(** * shapespresso: the ShExC/ShExJ converter and the schema similarity metrics

    A shallow embedding of [shapespresso/parser/parser.py],
    [shapespresso/metrics/similarity.py], the loop of
    [shapespresso/baselines/shexer_baseline.py] and
    [shapespresso/baselines/rdfshapeinduction/preprocess.py], followed by the
    properties of the comment machinery, the error recovery of the converter,
    the tree and graph builders, the sibling ordering, the evaluator and the
    cardinality data.

    Python values are modelled as follows.
    - [str] is [string]; a character is a code point below 256.
    - [list] is [list]; [dict] keyed by strings is [gmap string _].
    - [None]-or-value is [option]; a raised exception is [Raise e].
    - [int / int] is exact division in [Q]; a [numpy.float64] is a rational,
      [inf] or [nan]. *)

From Stdlib Require Import Ascii QArith.
From stdpp Require Import gmap strings list sorting.
From Equations Require Import Equations.

Local Open Scope stdpp_scope.
Set Warnings "-clear-no-such-hyp".

(** ** Python string primitives *)

Module PyStr.

Definition LF : ascii := "010".
Definition CR : ascii := "013".
Definition SPACE : ascii := " ".
Definition SEMICOLON : ascii := ";".
Definition HASH : ascii := "#".
Definition LT : ascii := "<".
Definition GT : ascii := ">".

(** [str.isspace] on one code point below 256. *)
Definition isspace (c : ascii) : bool :=
  bool_decide (N_of_ascii c ∈ [9; 10; 11; 12; 13; 28; 29; 30; 31; 32; 133; 160]%N).

(** The line boundaries of [str.splitlines] below 256. *)
Definition is_linebreak (c : ascii) : bool :=
  bool_decide (N_of_ascii c ∈ [10; 11; 12; 13; 28; 29; 30; 133]%N).

(** Truth value of a [str]: non-empty. *)
Definition truthy (s : string) : bool :=
  match s with EmptyString => false | String _ _ => true end.

Fixpoint startswith (prefix s : string) : bool :=
  match prefix, s with
  | EmptyString, _ => true
  | String a p, String b s' => if decide (a = b) then startswith p s' else false
  | String _ _, EmptyString => false
  end.

Fixpoint contains_char (c : ascii) (s : string) : bool :=
  match s with
  | EmptyString => false
  | String a s' => if decide (a = c) then true else contains_char c s'
  end.

(** [s[:s.index(c)]], the text before the first [c] (all of [s] when [c]
    does not occur; the callers only ask when it does). *)
Fixpoint before_char (c : ascii) (s : string) : string :=
  match s with
  | EmptyString => EmptyString
  | String a s' => if decide (a = c) then EmptyString else String a (before_char c s')
  end.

*Assignment*.
Reproduce the lines of the records exactly, from the first one through the line that contains "- [str] is [string];".

*Result of this exercise*.
(** * shapespresso: the ShExC/ShExJ converter and the schema similarity metrics

    A shallow embedding of [shapespresso/parser/parser.py],
    [shapespresso/metrics/similarity.py], the loop of
    [shapespresso/baselines/shexer_baseline.py] and
    [shapespresso/baselines/rdfshapeinduction/preprocess.py], followed by the
    properties of the comment machinery, the error recovery of the converter,
    the tree and graph builders, the sibling ordering, the evaluator and the
    cardinality data.

    Python values are modelled as follows.
    - [str] is [string]; a character is a code point below 256.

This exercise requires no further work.